It was always quiet there. Her mail was delivered to a rural box on a cedar post at the end of her driveway. Her nearest neighbors, a retired carpenter and his wife, waved to her whenever they saw her in her yard. Cars passed only occasionally.
Her old apartment in the Cody Arms was leased and occupied within days after she'd gone. To a pair of single women who said they were sisters.
AUTHOR'S NOTE
Where does a writer get ideas? This is one of the few times this writer can pinpoint the time and place the book was conceived. I was in a restaurant with my wife, Barbara, and overheard two women in the adjoining booth talking about placing personal ads in a small local paper to get dates. It struck me that they were taking chances going out with men about whom they knew absolutely nothing.
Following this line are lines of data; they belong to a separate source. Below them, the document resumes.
(* ===== verification/CliLogin.v ===== *)
(** * The command line client: credentials

    [login] ends the session it opens, stores only a credential the server accepted, and stores it
    where the commands after it find it. *)

From Stdlib Require Import Ascii.
From S2P Require Import Prelude Text Env Store Demo Accounts Challenges Http Authoring Cli CliRules.

(** What a command does not touch: the disk, the keychain, and what the machine is. *)
Definition same_disk {Net} (m m' : Machine Net) : Prop :=
  mc_files m' = mc_files m ∧ mc_dirs m' = mc_dirs m ∧ mc_keyring m' = mc_keyring m.
Definition same_host {Net} (m m' : Machine Net) : Prop :=
  mc_environ m' = mc_environ m ∧ mc_UserConfigDir m' = mc_UserConfigDir m ∧ mc_denied m' = mc_denied m.
Definition is_inl {A B} (r : A + B) : bool := match r with inl _ => true | inr _ => false end.

(** Unfold a command into the machines it goes through. *)
Ltac step := cbv [mbind Cmd_bind change_ look fail_with mret Cmd_ret human ok_or].

Section Login.
Context {Net : Type} (serve : ApiRequest → Net → (Response + string) * Net).
Context (yaml_Marshal : CliConfig → string) (yaml_Unmarshal : string → CliConfig + string) (g : globals).
Abbreviation C := (Cmd Net).

(** Requests are sent, in order; nothing else of the machine changes but the terminal. *)
Definition sent_by (m m' : Machine Net) (l : list (ApiRequest * (Response + string))) : Prop :=
  same_disk m m' ∧ same_host m m' ∧ mc_sent m' = mc_sent m ++ l.
Lemma sent_none m : sent_by m m [].
Proof. split_and!; try done. by rewrite app_nil_r. Qed.
Lemma sent_trans m m1 m2 l l' : sent_by m m1 l → sent_by m1 m2 l' → sent_by m m2 (l ++ l').
Proof.
  intros ((? & ? & ?) & (? & ? & ?) & E) ((? & ? & ?) & (? & ? & ?) & E'). split_and!; [split_and!; congruence..|].
  by rewrite E', E, app_assoc.
Qed.
Lemma send_inv rq m r m' : send serve rq m = (r, m') → ∃ a, r = inl a ∧ sent_by m m' [(rq, a)].
Proof. unfold send. destruct (serve rq (mc_net m)) as [a n]. intros [= <- <-]. by exists a. Qed.
Lemma bind_inv {A B} (c : C A) (k : A → C B) m r m' : (c ≫= k) m = (r, m') →
  (∃ e, c m = (inr e, m') ∧ r = inr e) ∨ (∃ a m1, c m = (inl a, m1) ∧ k a m1 = (r, m')).
Proof. unfold mbind, Cmd_bind. destruct (c m) as [[a|e] m1]; [|intros [= <- <-]]; eauto 6. Qed.

Lemma sent_terminal m m' : (∃ i o e, m' = with_terminal i o e m) → sent_by m m' [].
Proof. intros (i & o & e & ->). split_and!; try done. cbn. by rewrite app_nil_r. Qed.
Lemma deferred_inv {A} d (c : C A) m r m' : deferred d c m = (r, m') → ∃ m1 r', c m = (r, m1) ∧ d m1 = (r', m').
Proof. unfold deferred. destruct (c m) as [r1 m1]. destruct (d m1) as [r2 m2] eqn:E. intros [= <- <-]. eauto. Qed.

(** The requests of a login with a password: the login alone when it is refused; else the token is asked
    for with the session's cookie, and the session is ended with it, whatever came of that. *)
Definition session_requests (base : string) (l : list (ApiRequest * (Response + string))) : Prop :=
  l = [] ∨
  (∃ email password a, l = [(session_request base None (OpLogin email password), a)] ∧
     ∀ lr, a = inl lr → rs_Status lr ≠ 200%Z) ∨
  (∃ email password lr name scopes tr out,
     l = [(session_request base None (OpLogin email password), inl lr);
          (session_request base (rs_SetCookie lr) (OpCreateToken name scopes None), tr);
          (session_request base (rs_SetCookie lr) OpLogout, out)] ∧ rs_Status lr = 200%Z).


Lemma prompt_silent label m r m' : prompt label m = (r, m') → sent_by m m' [].
Proof. unfold prompt. step. cbn [mc_stdin with_terminal]. destruct (mc_stdin m); intros [= <- <-]; apply sent_terminal; by repeat eexists. Qed.
Lemma promptSecret_silent label m r m' : promptSecret label m = (r, m') → sent_by m m' [].
Proof.
  unfold promptSecret. step. destruct (mc_tty m); cbn [negb mc_stdin with_terminal]; [|intros [= <- <-]; apply sent_none].
  destruct (mc_stdin m); intros [= <- <-]; apply sent_terminal; by repeat eexists.
Qed.

Lemma bootstrap_sends base email password scopes m r m' :
  bootstrapToken serve base email password scopes m = (r, m') → ∃ l, sent_by m m' l ∧ session_requests base l.
Proof.
  unfold bootstrapToken. intros [(e & H & _)|(em & m1 & H1 & H)]%bind_inv.
  { exists []. split; [|by left]. destruct (bool_decide _); [by eapply prompt_silent|]. by injection H. }
  assert (sent_by m m1 []) as S1.
  { destruct (bool_decide _); [by eapply prompt_silent|]. injection H1 as _ <-. apply sent_none. }
  clear H1. apply bind_inv in H as [(e & H & _)|(pw & m2 & H2 & H)].
  { exists []. split; [|by left]. eapply (sent_trans _ _ _ [] []); [done|]. destruct (bool_decide _); [by eapply promptSecret_silent|]. by injection H. }
  assert (sent_by m m2 []) as S2.
  { eapply (sent_trans _ _ _ [] []); [done|]. destruct (bool_decide _); [by eapply promptSecret_silent|]. injection H2 as _ <-. apply sent_none. }
  clear H2 S1. apply bind_inv in H as [(e & (a & He & _)%send_inv & _)|(lr & m3 & (a & Ha & S3)%send_inv & H)]; [discriminate He|injection Ha as <-].
  pose proof (sent_trans _ _ _ _ _ S2 S3) as S. clear S2 S3. cbn [app] in S.
  assert ((∀ x, lr = inl x → rs_Status x ≠ 200%Z) → m' = m3 → ∃ l, sent_by m m' l ∧ session_requests base l) as Hone.
  { intros Hx ->. eexists. split; [exact S|]. right. left. by exists em, pw, lr. }
  destruct lr as [lr|msg]; [|by apply Hone; [|by injection H]].
  destruct (Z.eqb_spec (rs_Status lr) 200) as [Hs|Hs]; cbn [negb] in H.
  2: { apply Hone; [by intros x [= <-]|]. by destruct (rs_Status lr =? 403)%Z; injection H. }
  clear Hone. apply deferred_inv in H as (m4 & r' & Hb & Hd).
  apply bind_inv in Hb as [(e & [=] & _)|(host & m3' & [= <- <-] & Hb)].
  apply bind_inv in Hb as [(e & (b & He & _)%send_inv & _)|(tr & m5 & (b & Hb' & S5)%send_inv & Hb)]; [discriminate He|injection Hb' as <-].
  assert (sent_by m5 m4 []) as S4.
  { clear - Hb. destruct tr as [tr|msg]; [|injection Hb as _ <-; apply sent_none].
    destruct (negb _ && negb _); [injection Hb as _ <-; apply sent_none|].
    destruct (JSON201 tr); [|injection Hb as _ <-; apply sent_none].
    revert Hb. step. intros [= _ <-]. apply sent_terminal. by repeat eexists. }
  apply bind_inv in Hd as [(e & (b & He & _)%send_inv & _)|(out & m6 & (b & _ & S6)%send_inv & [= _ <-])]; [discriminate He|].
  eexists. split.
  { eapply sent_trans; [exact S|]. eapply sent_trans; [exact S5|]. eapply sent_trans; [exact S4|exact S6]. }
  right. right. by exists em, pw, lr, ("osctf cli (" +:+ default "unknown host" (mc_hostname m3) +:+ ")"), scopes, tr, b.
Qed.
Lemma verify_sends t m r m' : verifyToken serve t m = (r, m') →
  ∃ a, sent_by m m' [(newAPIClient t OpGetMe, a)] ∧ (is_inl r = true → ∃ resp, a = inl resp ∧ rs_Status resp = 200%Z).
Proof.
  unfold verifyToken. intros [(e & (a & He & _)%send_inv & _)|(ans & m1 & (a & Ha & S)%send_inv & H)]%bind_inv; [discriminate He|injection Ha as <-].
  exists ans. destruct ans as [resp|msg]; [|injection H as <- <-; by split].
  destruct (Z.eqb_spec (rs_Status resp) 200) as [Hs|]; cbn [negb] in H; [|injection H as <- <-; by split].
  destruct (JSON200 resp); injection H as <- <-; (split; [done|]); [by exists resp|done].
Qed.
Lemma configPath_of (m : Machine Net) : ∃ r, configPath m = (r, m) ∧ ∀ m', same_host m m' → configPath m' = (r, m').
Proof.
  unfold configPath, configDir, Getenv. step.
  destruct (bool_decide (default "" (mc_environ m !! "OSCTF_CONFIG_DIR") = "")) eqn:Ed; cbn [negb].
  - destruct (mc_UserConfigDir m) as [base|msg] eqn:Eb; (eexists; split; [done|]); intros m' (-> & Eu & _); rewrite Ed; cbn [negb]; by rewrite Eu, Eb.
  - eexists. split; [done|]. intros m' (-> & _ & _). by rewrite Ed.
Qed.
Lemma loadConfig_same (m : Machine Net) r m' : loadConfig yaml_Unmarshal m = (r, m') → m' = m.
Proof.
  destruct (configPath_of m) as (p & Ep & _). unfold loadConfig, mbind, Cmd_bind. rewrite Ep. destruct p as [p|e]; [|by intros [= <- <-]].
  cbv [look]. destruct (os_ReadFile p m); [destruct (yaml_Unmarshal s)| |]; by intros [= _ <-].
Qed.

(** What is written is what is read, by the same machine. *)
Lemma save_then_load (c : CliConfig) (m m' : Machine Net) :
  (∀ c, yaml_Unmarshal (yaml_Marshal c) = inl c) → saveConfig yaml_Marshal c m = (inl tt, m') →
  same_host m m' ∧ mc_sent m' = mc_sent m ∧ mc_keyring m' = mc_keyring m ∧
  ∀ m2, same_host m' m2 → mc_files m2 = mc_files m' → loadConfig yaml_Unmarshal m2 = (inl c, m2).
Proof.
  intros Hy. unfold saveConfig. intros [(e & _ & [=])|(dir & m1 & Ed & H)]%bind_inv.
  assert (m1 = m ∧ ∀ m2, same_host m m2 → configDir m2 = (inl dir, m2)) as [-> Hdir].
  { revert Ed. unfold configDir, Getenv. step.
    destruct (bool_decide (default "" (mc_environ m !! "OSCTF_CONFIG_DIR") = "")) eqn:Eb; cbn [negb].
    - destruct (mc_UserConfigDir m) as [base|] eqn:Eu; [|done]. intros [= <- <-]. split; [done|]. intros m2 (-> & Eu2 & _). rewrite Eb. cbn [negb]. by rewrite Eu2, Eu.
    - intros [= <- <-]. split; [done|]. intros m2 (-> & _ & _). by rewrite Eb. }
  clear Ed. revert H. unfold os_MkdirAll. step. destruct (bool_decide (dir ∈ mc_denied m)); [done|].
  unfold os_WriteFile. cbn [mc_denied with_files_dirs]. destruct (bool_decide (Join2 dir "config.yaml" ∈ mc_denied m)) eqn:Edn; [done|].
  intros [= <-]. split_and!; [done..|]. intros m2 Hh Hf. unfold loadConfig, configPath, mbind, Cmd_bind. rewrite Hdir by done.
  cbv [mret Cmd_ret look]. unfold os_ReadFile. destruct Hh as (_ & _ & ->). cbn [mc_denied with_files_dirs]. rewrite Edn, Hf. cbn [mc_files with_files_dirs].
  rewrite lookup_insert_eq. by rewrite Hy.
Qed.
Lemma save_sent (c : CliConfig) (m m' : Machine Net) r : saveConfig yaml_Marshal c m = (r, m') → mc_sent m' = mc_sent m.
Proof.
  unfold saveConfig, configDir, Getenv, os_MkdirAll, os_WriteFile. step.
  repeat (case_match; simplify_eq/=; try done); intros [= <- <-]; done.
Qed.
End Login.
Then one of the women mentioned a roommate, and it occurred to me that women placed personal ads for roommates—people who will abruptly move in and become part of their home and personal lives—knowing about as much about them as they might from an ad resulting in nothing more than a single lunch date or conversation over a cup of coffee.
Their personal lives
. . . A threat from a stranger inside the walls. Surely good material for a novel.
A publisher agreed.
Then, before publication of the novel, a major film company agreed.
This one had a different feel to it. I had sold film options on books before, and usually what followed was a check and then silence. These people seemed serious from the beginning. Columbia executive Michael Besman contacted me with assurances that the studio would keep me informed of progress on the project. And the studio did. At one point early in the process, Michael even called to bring me up to date on the construction of the sets. Talented new screenwriter Don Roos was going to do the screenplay. Barbet Schroeder was to direct. Casting was soon under way. Jennifer Jason Leigh and Bridget Fonda—two of my favorites—would be the costars. (I was told later that they decided between them which roles to play.) This was beginning to feel like a major film that would actually be made.
Unlike my writer friends' descriptions about their experiences with the film industry, the pieces for this movie fell into place like dominoes in a row. I could read on their faces that gloom was what I should be feeling. So I was waiting for the usual to happen—something to undo this deal.
Shooting began.
My wife and I were invited to the shoot in New York. My writer friends said, “Don't go. You won't leave town without crying.”
Not so. One of the first things I saw when walking onto the set was a director's chair with my name on it. Cast and crew couldn't have been nicer or more accommodating. I was impressed by the dedication and professionalism of
everyone
involved. Not to mention the money that was spent. I recall a lineup of parked trailers on a block in Harlem, each a dressing room for a star, but each with the name not of the star but of the character he or she played in the movie. I found that kind of exhilarating and . . . well, creepy. People I had invented, who were made alive and recognizable by the artistry of the film industry, might be right behind those doors.
As I saw it, my job on the set was to avoid knocking over anything or anyone valuable. Introductions were made to cast and crew. I was duly impressed and intimidated, especially by Bridget Fonda, who had a bloody and serious looking arm injury inflicted by the beautiful and intense woman seated on a stool at the edge of the set—the remarkable Jennifer Jason Leigh. She didn't look in the least sorry, and was well on her way to becoming MTV's villain of the year.
So we watched the pros work: Schroeder in total control, actors with complete command of their roles, enhanced by creative lighting, costume, camera work . . . And later, a perfect score by Howard Shore. Watching it all brought to life piece by piece. It became evident that films are team efforts. There are a lot of phases in production where the wheels might come off; some very talented people prevent that.
Sometimes even they can't prevent it, and a film simply doesn't work.
Single White Female
does work. It remains a top-notch thriller, has spawned offspring, including the 2011 remake
The Roommate
, and even become part of the language. When a woman is imitated too closely, or her clothes are secretly borrowed, or her boyfriend is stolen by a friend, she's been Single White Femaled. I still get a kick occasionally hearing people use that phrase. In a different way altogether, I've been Single White Femaled. It was terrific.
 
Sarasota, Florida, 2011
Don't miss John Lutz's next exciting thriller,
PULSE
coming from Pinnacle in July 2012.
Highway 72, Central Florida, 2002
It gave Garvey the creeps, transferring somebody like Daniel Danielle. The sick bastard had been convicted of killing three women, but some estimates had his total at more than a hundred.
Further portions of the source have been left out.